* Activity
Return the count of lines in the following records that include "InvokeContext", and nothing more.

* Data to process

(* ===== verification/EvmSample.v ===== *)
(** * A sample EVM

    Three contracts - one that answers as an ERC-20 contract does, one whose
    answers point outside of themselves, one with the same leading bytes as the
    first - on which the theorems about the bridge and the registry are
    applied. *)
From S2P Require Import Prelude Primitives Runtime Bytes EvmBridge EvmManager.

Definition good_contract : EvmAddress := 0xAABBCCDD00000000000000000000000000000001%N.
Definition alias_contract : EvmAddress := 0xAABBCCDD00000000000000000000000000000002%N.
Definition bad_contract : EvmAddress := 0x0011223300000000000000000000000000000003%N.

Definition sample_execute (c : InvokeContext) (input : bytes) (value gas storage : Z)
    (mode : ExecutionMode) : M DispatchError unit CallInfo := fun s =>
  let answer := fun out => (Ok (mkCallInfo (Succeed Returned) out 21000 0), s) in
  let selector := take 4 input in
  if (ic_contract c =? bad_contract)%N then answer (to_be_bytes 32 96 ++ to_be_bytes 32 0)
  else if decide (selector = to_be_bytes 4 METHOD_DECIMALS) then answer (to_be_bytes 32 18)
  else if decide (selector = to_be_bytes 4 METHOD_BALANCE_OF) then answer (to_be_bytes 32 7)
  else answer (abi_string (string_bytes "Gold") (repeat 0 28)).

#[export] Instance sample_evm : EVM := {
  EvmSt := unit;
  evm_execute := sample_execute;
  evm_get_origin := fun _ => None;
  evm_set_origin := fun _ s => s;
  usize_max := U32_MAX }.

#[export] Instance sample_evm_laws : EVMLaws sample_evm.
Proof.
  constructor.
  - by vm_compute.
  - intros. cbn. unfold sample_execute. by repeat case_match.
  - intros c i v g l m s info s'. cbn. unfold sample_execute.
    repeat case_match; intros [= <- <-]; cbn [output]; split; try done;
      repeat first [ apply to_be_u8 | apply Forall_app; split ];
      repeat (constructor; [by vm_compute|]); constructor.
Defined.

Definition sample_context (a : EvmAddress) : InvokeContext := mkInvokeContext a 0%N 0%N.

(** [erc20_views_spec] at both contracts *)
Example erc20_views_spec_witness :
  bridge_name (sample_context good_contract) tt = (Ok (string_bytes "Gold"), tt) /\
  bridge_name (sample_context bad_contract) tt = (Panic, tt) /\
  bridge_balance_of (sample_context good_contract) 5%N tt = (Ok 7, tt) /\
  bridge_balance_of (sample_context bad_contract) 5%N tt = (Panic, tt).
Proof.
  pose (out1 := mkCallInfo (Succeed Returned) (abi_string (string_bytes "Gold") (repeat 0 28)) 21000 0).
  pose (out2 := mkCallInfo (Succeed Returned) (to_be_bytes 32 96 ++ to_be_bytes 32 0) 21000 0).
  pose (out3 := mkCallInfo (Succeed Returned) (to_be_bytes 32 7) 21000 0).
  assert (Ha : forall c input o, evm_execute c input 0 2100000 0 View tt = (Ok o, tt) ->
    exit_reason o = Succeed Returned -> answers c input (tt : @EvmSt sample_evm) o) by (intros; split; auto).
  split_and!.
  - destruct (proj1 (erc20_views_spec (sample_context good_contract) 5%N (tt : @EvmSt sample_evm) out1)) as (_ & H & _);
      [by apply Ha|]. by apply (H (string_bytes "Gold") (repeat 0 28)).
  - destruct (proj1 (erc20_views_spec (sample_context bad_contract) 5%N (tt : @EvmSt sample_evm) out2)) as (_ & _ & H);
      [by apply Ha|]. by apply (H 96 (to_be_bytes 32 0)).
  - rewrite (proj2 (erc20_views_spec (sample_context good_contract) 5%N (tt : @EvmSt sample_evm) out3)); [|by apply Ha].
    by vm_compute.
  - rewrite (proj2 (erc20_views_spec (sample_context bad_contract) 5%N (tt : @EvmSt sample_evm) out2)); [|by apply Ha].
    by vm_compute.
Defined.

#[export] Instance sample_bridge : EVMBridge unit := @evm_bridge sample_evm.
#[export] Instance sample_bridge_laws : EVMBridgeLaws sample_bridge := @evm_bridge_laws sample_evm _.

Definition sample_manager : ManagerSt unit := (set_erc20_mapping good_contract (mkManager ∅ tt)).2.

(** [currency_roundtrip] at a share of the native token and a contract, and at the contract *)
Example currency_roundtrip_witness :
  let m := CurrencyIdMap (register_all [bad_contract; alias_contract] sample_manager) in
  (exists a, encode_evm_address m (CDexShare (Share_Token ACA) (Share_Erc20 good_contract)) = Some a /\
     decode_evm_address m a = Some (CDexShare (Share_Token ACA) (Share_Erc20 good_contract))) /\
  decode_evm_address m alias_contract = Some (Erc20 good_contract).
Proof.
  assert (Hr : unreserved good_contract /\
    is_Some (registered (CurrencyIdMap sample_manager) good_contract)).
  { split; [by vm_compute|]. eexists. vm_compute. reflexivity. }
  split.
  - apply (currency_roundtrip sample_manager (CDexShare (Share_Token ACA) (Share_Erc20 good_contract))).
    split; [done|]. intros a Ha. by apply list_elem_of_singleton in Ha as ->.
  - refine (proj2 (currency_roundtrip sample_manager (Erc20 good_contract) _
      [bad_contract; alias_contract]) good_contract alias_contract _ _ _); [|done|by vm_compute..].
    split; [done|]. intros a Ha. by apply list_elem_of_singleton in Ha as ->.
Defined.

* Output for this task
2